The enhancement in Mr. Jewel's case is not the result of clear error. We do have serious doubts whether, standing alone, Pierce's allegations that Mr. Jewel had threatened him are sufficiently reliable to form the basis for the obstruction enhancement. Nor do we find significant the fact that one of those threats was "corroborated" by his attorney, for the attorney apparently knew of the threat only through Pierce's report to him. Nonetheless, the October 1 shooting incident, which Mr. Jewel does not deny took place, itself tends to corroborate Pierce's claims, and an account of that shooting was before the district court. Pierce was cooperating with authorities when they set up the proposed cocaine transaction that led to Pickens' arrest on September 21. Part of that cooperation involved meeting with Mr. Jackson and Mr. Jewel in Atlanta. By the time the alleged threats were received, Mr. Jewel certainly might have learned--or at least strongly suspected--that Pierce had been working with authorities when he traveled to Atlanta. Moreover, knowing that his coconspirator had been arrested in Milwaukee, Mr. Jewel would have been unlikely to use a telephone to which his threatening call to Pierce could be traced. That Pierce was accused of being a "snitch" and attacked just a few days after Mr. Jewel was arrested tends to corroborate Pierce's claim that Mr. Jewel had called him and implied that Pierce would end up the same way as the murdered Porter Magee. Thus, we conclude that the district court did not err in enhancing Mr. Jewel's offense level for obstruction of justice.

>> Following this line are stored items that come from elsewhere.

(* ===== verification/PgView.v ===== *)
(** * The Postgres tables as the abstract view

    [pg_keeping]: what the backend keeps of a value. [pg_view]: the tables
    as the view of the storage contract, a record per row that can be read.
    [pg_inv]: every row can be read, its texts are such as the server takes,
    positions and sequence numbers are in order, and the foreign keys
    hold. *)

From S2P Require Import Prelude GoStrings GoText Json JsonEncode GoTime Domain GoJson Storage Native GithubIngestor PgColumns PgDecode Postgres PgLogic.
From stdpp Require Import options.

Section keeping.
Context `{FloatText, !Jsonb, !JsonbLaws, !Collation, !Refusals, !UnicodeCase}.

(** What is read back of a document. *)
Definition kept {A} (dec : A → json → option A) (zero : A) (v : json) : A :=
  match unmarshalJSON dec zero (stored (encode v)) with Ok x => x | Err _ => zero end.

Definition pg_keep_ioc (i : IoC) : IoC :=
  match iocBody_json i with
  | Some body => match scanIoC (IoC_ID i, ioc_as_row i body) with Ok j => j | Err _ => i end
  | None => i
  end.

Definition shown_raw (raw : string) : string :=
  if negb (bool_decide (raw = "")) && negb (String.eqb raw "null") then raw else "".

#[export] Instance pg_keeping : Keeping := {|
  keep_time := pg_time;
  keep_text := sanitize_string;
  keep_annotations m := kept decode_string_map ∅ (annotations_json m);
  keep_object m := kept decode_any_map ∅ (object_json m);
  keep_maintainers l := kept decode_maintainers [] (maintainers_json l);
  keep_raw raw := shown_raw (stored (raw_document raw));
  keep_ioc := pg_keep_ioc;
  listed _ := [];
  text_less := collate;
  row_cap := Some noLimitSentinel;
  accepts_text s := text_ok s = true;
  accepts_component c := params_ok (component_params c) = true;
  accepts_sbom b := params_ok (sbom_params b) = true ∧
    ∀ (n : nat) p, SBOM_Packages b !! n = Some p → params_ok (package_params (SBOM_ID b) (Z.of_nat n) p) = true;
  accepts_ioc i := ∃ body, iocBody_json i = Some body ∧ params_ok (ioc_params i body) = true;
  accepts_remediation r := params_ok (remediation_params (Remediation_IncidentID r) r) = true;
  accepts_snapshot sn := params_ok (snapshot_params sn) = true;
  accepts_anomaly a := params_ok (anomaly_params a) = true;
|}.

(** A document that was stored can be read. *)
Lemma kept_ok {A} (dec : A → json → option A) zero v :
  readable dec v → numbers_ok v = true → is_Some (jsonb (encode v)) →
  unmarshalJSON dec zero (stored (encode v)) = Ok (kept dec zero v).
Proof using Type*.
  intros Hr Hn [t Ht]. unfold kept, stored. rewrite Ht. simpl.
  by destruct (column_unmarshals dec zero v t Hr Hn Ht) as [x ->].
Qed.

Lemma text_ok_spec s : text_ok s = true ↔ byte_in NUL s = false ∧ sanitize_string s = s.
Proof. unfold text_ok. by rewrite andb_true_iff, negb_true_iff, String.eqb_eq. Qed.

Lemma pg_time_mono t u : (t ≤ u)%Z → (pg_time t ≤ pg_time u)%Z.
Proof. unfold pg_time. intros. pose proof (Z.div_le_mono t u 1000). lia. Qed.

Lemma pg_time_le t : (pg_time t ≤ t)%Z.
Proof. unfold pg_time. pose proof (Z.mul_div_le t 1000). lia. Qed.

Lemma pg_time_idemp t : pg_time (pg_time t) = pg_time t.
Proof. unfold pg_time. by rewrite Z.div_mul. Qed.

(** The stored IoC, when it is accepted. *)
Lemma kept_ioc_body i body : iocBody_json i = Some body → is_Some (jsonb (encode body)) →
  ∃ v' b, reads_as v' body ∧ nul_free v' = true ∧ decode_iocBody zero_iocBody v' = Some b ∧
    scanIoC (IoC_ID i, ioc_as_row i body) = Ok (MkIoC (IoC_ID i) (IoC_Kind i) (IoC_Severity i) (IoC_Ecosystem i)
      (IoC_Source i) (pg_time (IoC_PublishedAt i)) (IoC_Description i) (body_PackageVersion b) (body_PackageRange b)
      (body_PublisherAnomaly b) (body_AnomalyBody b)).
Proof using Type*.
  intros Hb [t Ht]. destruct (column_reads body t) as (v' & Hp & Hr & Hz); [by eapply iocBody_numbers|done|].
  destruct (readable_iocBody i body Hb v' zero_iocBody Hr) as [b Hd]. exists v', b. split_and!; [done..|].
  unfold scanIoC, ioc_as_row, stored. cbn [io_body]. rewrite Ht. simpl. unfold Unmarshal. by rewrite Hp, Hd.
Qed.

Lemma keep_ioc_scan i body : iocBody_json i = Some body → is_Some (jsonb (encode body)) →
  scanIoC (IoC_ID i, ioc_as_row i body) = Ok (pg_keep_ioc i).
Proof using Type*.
  intros Hb Hj. destruct (kept_ioc_body i body Hb Hj) as (v' & b & _ & _ & _ & Hs).
  unfold pg_keep_ioc. by rewrite Hb, Hs.
Qed.

Lemma params_ok_json t ps : params_ok ps = true → PJson t ∈ ps → is_Some (jsonb t).
Proof.
  unfold params_ok. rewrite forallb_forall. intros Hall Hin%list_elem_of_In.
  apply (bool_decide_eq_true (is_Some (jsonb t))). apply (Hall _ Hin).
Qed.

Lemma params_ok_text s ps : params_ok ps = true → PText s ∈ ps → text_ok s = true.
Proof. unfold params_ok. rewrite forallb_forall. intros Hall Hin%list_elem_of_In. apply (Hall _ Hin). Qed.

#[export] Instance pg_keeping_laws : KeepingLaws.
Proof using Type*.
  split; cbn [keep_time keep_text accepts_text accepts_ioc keep_ioc listed text_less pg_keeping].
  - apply pg_time_mono.
  - apply pg_time_le.
  - apply pg_time_idemp.
  - intros s Hs. apply text_ok_spec. split; [by apply plain_byte_in|by apply sanitize_plain].
  - by intros s [_ ?]%text_ok_spec.
  - intros s t [Hz Hs]%text_ok_spec. 
    destruct (sanitize_cut_inv ":"%char s t) as [Hs1 Hs2]; [done|done|]. rewrite !text_ok_spec.
    change (":" +:+ t) with (String ":"%char t) in Hz. rewrite byte_in_app, byte_in_cons in Hz.
    apply orb_false_iff in Hz as [? [_ ?]%orb_false_iff]. done.
  - intros i (body & Hb & Hps) Hst. constructor.
    { eapply params_ok_text; [exact Hps|]. unfold ioc_params. set_solver. }
    destruct (kept_ioc_body i body Hb) as (v' & b & Hr & Hz & _).
    { eapply params_ok_json; [exact Hps|]. unfold ioc_params. set_solver. }
    pose proof (target_nul_free i body v' Hb Hr Hz) as Hnul. unfold storable_ioc in Hst. rewrite Forall_forall in *.
    intros s Hin. apply text_ok_spec. specialize (Hst s Hin). simpl in Hst. split; [|done].
    rewrite <- Hst. by apply Hnul.
  - intros i. unfold pg_keep_ioc. destruct (iocBody_json i) as [body|]; [|done]. unfold scanIoC.
    by destruct (Unmarshal _ _ _).
  - intros i Hst (body & Hb & Hps). unfold pg_keep_ioc. rewrite Hb.
    destruct (kept_ioc_body i body Hb) as (v' & b & Hr & _ & Hd & Hs).
    { eapply params_ok_json; [exact Hps|]. unfold ioc_params. set_solver. }
    rewrite Hs. destruct (decode_iocBody_target i body v' b Hb Hr Hd) as (HV & HR & HA).
    unfold storable_ioc, target_texts in Hst. rewrite !Forall_app in Hst. destruct Hst as (SV & SR & SA).
    split; simpl; try done.
    + rewrite HV. destruct (IoC_PackageVersion i) as [pv|]; [|done]. simpl in *. unfold sanitize_version.
      rewrite !Forall_cons in SV. destruct SV as (-> & -> & -> & _). by destruct pv.
    + rewrite HR. destruct (IoC_PackageRange i) as [pr|]; [|done]. simpl in *. unfold sanitize_range.
      rewrite !Forall_cons in SR. destruct SR as (-> & -> & _). by destruct pr.
    + rewrite HA. destruct (IoC_AnomalyBody i) as [ab|]; [|done]. simpl in *.
      rewrite Forall_cons in SA. by destruct SA as (-> & _).
  - done.
  - apply collate_swo.
Qed.
End keeping.

(** ** Lists and maps *)

Lemma imap_insert {K A B} `{Countable K} (f : K → A → option B) i x y (m : gmap K A) :
  f i x = Some y → map_imap f (<[i := x]> m) = <[i := y]> (map_imap f m).
Proof.
  intros Hf. apply map_eq. intros j. rewrite map_lookup_imap. destruct (decide (i = j)) as [<-|Hne].
  - rewrite !lookup_insert_eq. done.
  - rewrite !lookup_insert_ne, map_lookup_imap by done. done.
Qed.

Lemma values_imap {K A B} `{Countable K} (f : K → A → option B) (m : gmap K A) :
  values (map_imap f m) ≡ₚ omap (λ kv, f kv.1 kv.2) (map_to_list m).
Proof.
  unfold values. induction m as [|k x m Hk IH] using map_ind.
  { by rewrite map_imap_empty, !map_to_list_empty. }
  rewrite (map_to_list_insert m k x) by done. set (g := λ kv : K * A, f kv.1 kv.2) in *.
  change (omap g ((k, x) :: map_to_list m)) with
    (match f k x with Some y => y :: omap g (map_to_list m) | None => omap g (map_to_list m) end).
  destruct (f k x) as [y|] eqn:E.
  - rewrite (imap_insert f k x y) by done. rewrite map_to_list_insert by (by rewrite map_lookup_imap, Hk). rewrite fmap_cons. simpl. by rewrite IH.
  - assert (map_imap f (<[k := x]> m) = map_imap f m) as ->; [|done].
    apply map_eq. intros j. rewrite !map_lookup_imap. destruct (decide (k = j)) as [<-|Hne].
    + by rewrite lookup_insert_eq, Hk.
    + by rewrite lookup_insert_ne.
Qed.

Lemma Forall2_omap {A B} (f : A → option B) l k : Forall2 (λ x y, f x = Some y) l k → k = omap f l.
Proof. induction 1 as [|x y l k Hxy _ IH]; [done|]. simpl. rewrite Hxy. by f_equal. Qed.

Lemma Forall2_fmap_eq {A B} (f : A → B) l k : Forall2 (λ x y, y = f x) l k → k = f <$> l.
Proof. induction 1 as [|x y l k -> _ IH]; [done|]. rewrite fmap_cons. by f_equal. Qed.

(** Reading sorted rows gives sorted records. *)
Lemma SortedBy_Forall2 {A B} (Q : A → B → Prop) (less : A → A → bool) (less' : B → B → bool) l k :
  Forall2 Q l k → (∀ x y x' y', Q x x' → Q y y' → less' x' y' = less x y) →
  SortedBy less l → SortedBy less' k.
Proof.
  intros HF Hless. unfold SortedBy. induction HF as [|x x' l k Hx HF IH]; [constructor|].
  intros Hs. apply Sorted_inv in Hs as [Hs Hhd]. constructor; [by apply IH|].
  destruct HF as [|y y' l k Hy HF]; constructor. apply HdRel_inv in Hhd. by rewrite (Hless y x).
Qed.

(** ** The tables as a view *)

Section view.
Context `{FloatText, !Jsonb}.

Definition packages_of (rows : list package_row) (id : string) : list PackageVersion :=
  scan_package <$> filter (λ r, pk_sbom_id r = id) rows.

Definition sbom_of (d : Db) (id : string) (r : sbom_row) : SBOM :=
  MkSBOM id (sb_component_ref r) (sb_commit_sha r) (sb_ecosystem r) (sb_generated_at r)
    (packages_of (t_packages d) id) (sb_source_format r) (sb_source_bytes r).

Definition remediations_of (rows : list remediation_row) (id : string) : list Remediation :=
  omap (λ r, result_value (scan_remediation r)) (filter (λ r, re_incident_id r = id) rows).

Definition incident_of (d : Db) (id : string) (r : incident_row) : Incident :=
  MkIncident id (in_ioc_id r) (in_state r) (in_opened_at r) (in_last_transitioned_at r) (in_snapshot r)
    (remediations_of (t_remediations d) id).

Definition snapshots_of (rows : list history_row) (ref : string) : list PublisherSnapshot :=
  omap (λ r, result_value (scan_snapshot r)) (filter (λ r, hi_package_ref r = ref) rows).

Definition history_of (rows : list history_row) : gmap string (list PublisherSnapshot) :=
  list_to_map ((λ ref, (ref, snapshots_of rows ref)) <$> remove_dups (hi_package_ref <$> rows)).

Definition pg_view (d : Db) : View := {|
  v_components := map_imap (λ ref r, result_value (scanComponent (ref, r))) (t_components d);
  v_sboms := map_imap (λ id r, Some (sbom_of d id r)) (t_sboms d);
  v_iocs := map_imap (λ id r, result_value (scanIoC (id, r))) (t_iocs d);
  v_incidents := map_imap (λ id r, Some (incident_of d id r)) (t_incidents d);
  v_publishers := map_imap (λ key r, Some (scan_publisher (key, r))) (t_publishers d);
  v_profiles := map_imap (λ key r, (λ p, scan_profile ((key, p), r)) <$> t_publishers d !! key) (t_profiles d);
  v_history := history_of (t_history d);
  v_anomalies := map_imap (λ id r, result_value (scanAnomaly (id, r))) (t_anomalies d);
|}.

Definition readable_row {R A} (scan : R → result A) (r : R) : Prop := ∃ x, scan r = Ok x.

Definition row_texts (id : string) (r : incident_row) : list string :=
  id :: in_ioc_id r :: in_state r :: in_snapshot r.

Record pg_inv (d : Db) : Prop := {
  inv_components ref r : t_components d !! ref = Some r → text_ok ref = true ∧ readable_row scanComponent (ref, r);
  inv_sboms id r : t_sboms d !! id = Some r → text_ok id = true ∧ text_ok (sb_component_ref r) = true;
  (** the packages of an SBOM are in the order of their positions *)
  inv_positions id : StronglySorted Z.lt (pk_position <$> filter (λ r, pk_sbom_id r = id) (t_packages d));
  inv_packages r : r ∈ t_packages d → is_Some (t_sboms d !! pk_sbom_id r);
  inv_iocs id r : t_iocs d !! id = Some r → text_ok id = true ∧ readable_row scanIoC (id, r);
  inv_incidents id r : t_incidents d !! id = Some r → Forall (λ s, text_ok s = true) (row_texts id r);
  (** remediations are in the order of their sequence numbers *)
  inv_remediations r : r ∈ t_remediations d →
    is_Some (t_incidents d !! re_incident_id r) ∧ readable_row scan_remediation r;
  inv_seq : StronglySorted Z.lt (re_seq <$> t_remediations d);
  inv_next_seq r : r ∈ t_remediations d → (re_seq r < remediations_seq d)%Z;
  inv_history r : r ∈ t_history d → text_ok (hi_package_ref r) = true ∧ readable_row scan_snapshot r;
  inv_anomalies id r : t_anomalies d !! id = Some r → (id < anomalies_seq d)%Z ∧ readable_row scanAnomaly (id, r);
  inv_profiles key r : t_profiles d !! key = Some r → is_Some (t_publishers d !! key);
}.

Lemma migrated_inv : pg_inv migrated.
Proof. split; try set_solver; try (intros; by rewrite lookup_empty in *); intros; constructor. Qed.
End view.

For the foregoing reasons, the convictions of Mr. Jewel and Mr. Jackson are affirmed, but their sentences are vacated and their cases remanded to the district court for resentencing.




EASTERBROOK, Circuit Judge, concurring.


The prosecutor urges us to hold that the exclusionary rule may not be used in sentencing, relying on 18 U.S.C. § 3661, which provides: "No limitation shall be placed on the information concerning the background, character, and conduct of a person convicted of an offense which a court of the United States may receive and consider for the purpose of imposing an appropriate sentence." Unless this statute is unconstitutional, or negates only the ordinary rules of evidence, the exclusionary rule is inapplicable. Is § 3661 consistent with the fourth amendment? Two recent cases hold that it is. United States v. McCrory, 930 F.2d 63 (D.C.Cir.1991); United States v. Torres, 926 F.2d 321 (3d Cir.1991). On remand the district judge must decide whether to follow these decisions, if Jackson establishes that the search invaded his interests. I offer some thoughts for his consideration.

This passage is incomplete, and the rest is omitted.